During our conversation, she sounded chipper, idealistic, and practical, even though her mother could not find work and her father was serving time in prison. She’d learned lessons from all of this, she said, especially the importance of earning a college degree and starting early to think about a real career: lessons reinforced every hour she sat at the reception desk at the unemployment office.
“It just makes me want to get on with my life and further my education, so I don’t have to go through the same thing,” she says. “The more education people have, the easier is it to get jobs.”
This tracks with the employment data about the Great Recession. Although the overall jobless rate remains high (higher than any politician would like), education marks a clear dividing line. People without college degrees suffer from an unemployment rate twice as high as those with bachelor’s degrees, according to data from the Bureau of Labor Statistics.
In August, I traveled to Florida to meet Tessa and Dasia in person. Dasia greeted me at the front desk of FloridaWorks; she wore neatly pressed mustard-colored pants and a bright ruffled top; the ends of her hair were curled.
We sat in an office to catch up, where Dasia again talked about her plans for community college and the Air Force. She was doing OK with money, too. Since she was 14, she has worked some type of after-school or seasonal job, socking away half of each paycheck and opting for free activities (such as going to the community pool or basketball games with friends). Her mother was still looking for a job and planned to go back to school in the fall to further her nursing career.

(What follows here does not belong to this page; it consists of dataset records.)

Lemma status_names_round_trip_witness :
  isCellStatus (str "skipped") = true
  /\ normalizeCellStatus (VString (str "skipped")) = skipped.
Proof.
  destruct status_names_round_trip as (_ & Hnorm & Hvalid & _).
  split.
  - apply Hvalid. exists skipped. reflexivity.
  - exact (Hnorm skipped).
Defined.

(** ** The grid widget *)

Section Widget.

Lemma filter_sublist {A : Type} (keep : A -> bool) (l : list A) :
  List.filter keep l `sublist_of` l.
Proof.
  induction l as [|a l IH]; simpl; [constructor|].
  destruct (keep a); [now apply sublist_skip | now apply sublist_cons].
Qed.

Lemma elem_of_filter_nonempty (listed : list (list N)) (path : list N) :
  path ∈ List.filter (fun path => negb (Nat.eqb (length path) 0)) listed
  <-> path ∈ listed /\ path <> [].
Proof.
  rewrite !list_elem_of_In, filter_In, negb_true_iff, Nat.eqb_neq.
  destruct path; simpl; split; intros [H1 H2]; split; auto; congruence.
Qed.

End Widget.

(** X17. The widget asks the cell map for the key of a column number and a row
    number. In a grid built by [buildGridIndex] that lookup finds a cell
    exactly when the column number is a declared X index and the row number
    a declared Y index, and the cell found is then the one of that
    coordinate; any other pair finds nothing. *)
Theorem lookup_in_built_grid (runDetail : RunDetail.t)
    (cells : list (list N * GridCell.t)) (x y : Z) :
  let grid := buildGridIndex runDetail cells in
  let xIndexes := Selection.x_indexes (RunDetail.selection runDetail) in
  let yIndexes := Selection.y_indexes (RunDetail.selection runDetail) in
  (x ∈ xIndexes /\ y ∈ yIndexes ->
   getGridCell (GridIndex.cells grid) x y = Some (cell_at cells x y))
  /\ (~ (x ∈ xIndexes /\ y ∈ yIndexes) ->
      getGridCell (GridIndex.cells grid) x y = None).
Proof.
  cbn zeta. unfold getGridCell. rewrite buildGridIndex_cells. split.
  - intros [Hx Hy]. apply place_get, elem_of_coordinates. auto.
  - intros Hnot. apply get_None_keys. rewrite place_keys.
    intros [H | (x' & y' & Hin & Hkey)]; [inversion H|].
    apply toCellKey_inj in Hkey as [-> ->].
    now apply elem_of_coordinates in Hin.
Qed.

(** With the X indexes 3 and 5 declared, column number 0 finds no cell. *)
Lemma lookup_in_built_grid_witness :
  exists runDetail,
    normalizeRunDetail
      [ (str "run_id", VString (str "r"));
        (str "created_at", VString (str "t"));
        (str "selection",
         VObject [ (str "x_indexes", VArray [json_int 3; json_int 5]);
                   (str "y_indexes", VArray [json_int 0]) ]) ]
      Sample.run1 = Ok runDetail
    /\ getGridCell (GridIndex.cells (buildGridIndex runDetail [])) 0 0 = None
    /\ getGridCell (GridIndex.cells (buildGridIndex runDetail [])) 3 0
       = Some (createMissingCell 3 0).
Proof.
  destruct (normalizeRunDetail
      [ (str "run_id", VString (str "r"));
        (str "created_at", VString (str "t"));
        (str "selection",
         VObject [ (str "x_indexes", VArray [json_int 3; json_int 5]);
                   (str "y_indexes", VArray [json_int 0]) ]) ]
      Sample.run1) as [runDetail|] eqn:Edetail;
    [|vm_compute in Edetail; discriminate].
  exists runDetail. split; [reflexivity|].
  assert (Hsel : Selection.x_indexes (RunDetail.selection runDetail) = [3; 5]%Z
                 /\ Selection.y_indexes (RunDetail.selection runDetail) = [0]%Z).
  { vm_compute in Edetail. injection Edetail as <-. split; reflexivity. }
  destruct Hsel as [Hxs Hys]. split.
  - apply (proj2 (lookup_in_built_grid runDetail [] 0 0)).
    rewrite Hxs, Hys. intros [H _]. revert H. decide_by_evaluation.
  - apply (proj1 (lookup_in_built_grid runDetail [] 3 0)).
    rewrite Hxs, Hys. split; decide_by_evaluation.
Defined.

But Dasia revealed a development, a serious one, that she hadn’t when we first talked. Minutes into our conversation, she told me she was pregnant. It had been an unplanned result of her relationship with her on-again, off-again boyfriend from middle school.
She said she was due in late November. Her 38-year-old mother was not happy. “I guess she was disappointed because I’m kind of young. She wishes that I waited until I was more stable in life and got to do more, but eventually, she came around,” Dasia says.
She seemed excited and a little unsure about the baby, yet also adamant that being a mother would not change the career trajectory she had carefully planned. Infant and all, Dasia said, she could still earn her bachelor’s degree and join the military—even with her boyfriend, child, and mom as baby sitter in tow.
“It’s easy for people to say things and not stick to them. I have a plan to better myself and my life,” she said that day, as rain from a late-summer thunderstorm pelted the office windows.
Dasia gave me a tour of the career center, with its help-wanted ads and cubicles of job counselors. Isn’t it depressing coming to work every day, surrounded by so many people who are struggling, I asked?
Dasia thought for a second and leaned against the wall, with her baby bump slightly protruding. “No, it’s not depressing,” she says. “A lot of people come in on their own will. Some people just really need help.”
LESSONS FROM THE PAST
So little is known about this new shadow generation, in part because the economic and sociological data just haven’t kept pace. Most of the information about children of the unemployed is based on data from the 1980s—the last big post-industrial economic downturn.
That’s when a 29-year-old single mother named Kathryn Crumpton lost her job as a social worker in central Minnesota after a grant that funded her organization ran out. With jobs scarce in the area and with no child support from her daughter’s father, Crumpton and her 7-year-old daughter moved in with her parents. “We would have honestly been homeless during that time period if my parents hadn’t been able to provide a place for us to live,” she remembers.
Crumpton took a job selling insurance on commission for Prudential. She worked nights, while her parents watched her daughter. It took more than four years for the family to financially recover from the hit—to move into their own home and for Crumpton to find a better-paying job in a different field at a savings and loan.
Her daughter, now the mother of two, didn’t want to talk on the record for this story. But Crumpton recalls that, at the time, her child “didn’t seem to realize the extent of what was going on—that her mom was unemployed and hanging out.”
Yet, the lessons from that 1980s recession shaped the family’s dynamic for years to come, as it could with Tessa and Dasia. Crumpton urged her daughter to work throughout college so she could avoid taking on student loans. She encouraged her to study science rather than social work or liberal arts, thinking that would give her daughter a more stable career path. Now, her daughter works in Wisconsin as a lab supervisor; she’s been there for 15 years since graduating with a biology degree in 1997.